§ **Your instructions**:
Repeat the entries that follow from start to finish, keeping every character.

§ **Material provided**:

Definition do_command (now : Z) (stopping : bool) (c : Command Payload) : Op unit :=
  match c with
  | Submit r n => do_submit stopping r n
  | Cancel id session all n => do_cancel id session all n
  | Control r n => do_control now stopping r n
  | Session r n => do_session now stopping r n
  | Status n => do_status stopping n
  | Reload context n => do_reload context n
  end.

Definition is_backend_failure (e : exn) : bool :=
  match e with BackendFailure _ => true | _ => false end.

(** One command with the handlers around it. *)
Definition run_command (now : Z) (stopping : bool) (c : Command Payload) : Op unit :=
  try_catch (do_command now stopping c) (fun e =>
    modify (fun s => if is_backend_failure e then set_healthy false s else s) ≫= fun _ =>
    reply (command_reply c) (ReplyException e)).

(** ** A round *)

(** The locals of the scheduling phase. *)
Record Plan := {
  eligible : list string;
  admission_blocked : bool;
  executable : bool;
  wake_at : option Z;  (** [None] is [time_point::max()] *)
}.

Definition min_time (a b : option Z) : option Z :=
  match a, b with
  | Some x, Some y => Some (Z.min x y)
  | Some x, None => Some x
  | None, b => b
  end.

(** The handlers around [engine_.admit]: the failure to publish, or [None] when
    the exception is not caught there. *)
Definition admission_failure (e : exn) : option Failed :=
  match e with
  | InputError unsupported what =>
      Some {| code := if unsupported then "unsupported_input" else "invalid_request";
              message := what; retryable := false |}
  | InvalidArgument what =>
      Some {| code := "invalid_request"; message := what; retryable := false |}
  | BackendFailure _ | OtherException => None
  | ResourceExhausted what =>
      Some {| code := "resource_exhausted"; message := what; retryable := true |}
  | RuntimeError what | LogicError what | OutOfRange what | LengthError what
  | OverflowError what =>
      Some {| code := "backend_failure"; message := what; retryable := false |}
  | BadAlloc => Some {| code := "backend_failure"; message := "std::bad_alloc"; retryable := false |}
  end.

(** [true] when the loop goes on to the eligibility test. *)
Definition try_admit (id : string) (r : Request Payload) (p : Plan) : Op (bool * Plan) := fun s =>
  match eng_admit (input r) (engine s) with
  | (Ok a, e) =>
      let ok := bool_decide (a = accepted) in
      (Ok (true, {| eligible := eligible p; admission_blocked := negb ok;
                    executable := executable p; wake_at := wake_at p |}),
       put_request id (set_admitted ok r) (set_engine e s))
  | (Throw ex, e) =>
      match admission_failure ex with
      | Some f =>
          (publish id {| ev_id := id; ev_data := FailedEvent f |} ≫= fun _ => mret (false, p))
            (set_engine e s)
      | None => (Throw ex, set_engine e s)
      end
  end.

§ **Answer area**:
Definition do_command (now : Z) (stopping : bool) (c : Command Payload) : Op unit :=
  match c with
  | Submit r n => do_submit stopping r n
  | Cancel id session all n => do_cancel id session all n
  | Control r n => do_control now stopping r n
  | Session r n => do_session now stopping r n
  | Status n => do_status stopping n
  | Reload context n => do_reload context n
  end.

Definition is_backend_failure (e : exn) : bool :=
  match e with BackendFailure _ => true | _ => false end.

(** One command with the handlers around it. *)
Definition run_command (now : Z) (stopping : bool) (c : Command Payload) : Op unit :=
  try_catch (do_command now stopping c) (fun e =>
    modify (fun s => if is_backend_failure e then set_healthy false s else s) ≫= fun _ =>
    reply (command_reply c) (ReplyException e)).

(** ** A round *)

(** The locals of the scheduling phase. *)
Record Plan := {
  eligible : list string;
  admission_blocked : bool;
  executable : bool;
  wake_at : option Z;  (** [None] is [time_point::max()] *)
}.

Definition min_time (a b : option Z) : option Z :=
  match a, b with
  | Some x, Some y => Some (Z.min x y)
  | Some x, None => Some x
  | None, b => b
  end.

(** The handlers around [engine_.admit]: the failure to publish, or [None] when
    the exception is not caught there. *)
Definition admission_failure (e : exn) : option Failed :=
  match e with
  | InputError unsupported what =>
      Some {| code := if unsupported then "unsupported_input" else "invalid_request";
              message := what; retryable := false |}
  | InvalidArgument what =>
      Some {| code := "invalid_request"; message := what; retryable := false |}
  | BackendFailure _ | OtherException => None
  | ResourceExhausted what =>
      Some {| code := "resource_exhausted"; message := what; retryable := true |}
  | RuntimeError what | LogicError what | OutOfRange what | LengthError what
  | OverflowError what =>
      Some {| code := "backend_failure"; message := what; retryable := false |}
  | BadAlloc => Some {| code := "backend_failure"; message := "std::bad_alloc"; retryable := false |}
  end.

(** [true] when the loop goes on to the eligibility test. *)
Definition try_admit (id : string) (r : Request Payload) (p : Plan) : Op (bool * Plan) := fun s =>
  match eng_admit (input r) (engine s) with
  | (Ok a, e) =>
      let ok := bool_decide (a = accepted) in
      (Ok (true, {| eligible := eligible p; admission_blocked := negb ok;
                    executable := executable p; wake_at := wake_at p |}),
       put_request id (set_admitted ok r) (set_engine e s))
  | (Throw ex, e) =>
      match admission_failure ex with
      | Some f =>
          (publish id {| ev_id := id; ev_data := FailedEvent f |} ≫= fun _ => mret (false, p))
            (set_engine e s)
      | None => (Throw ex, set_engine e s)
      end
  end.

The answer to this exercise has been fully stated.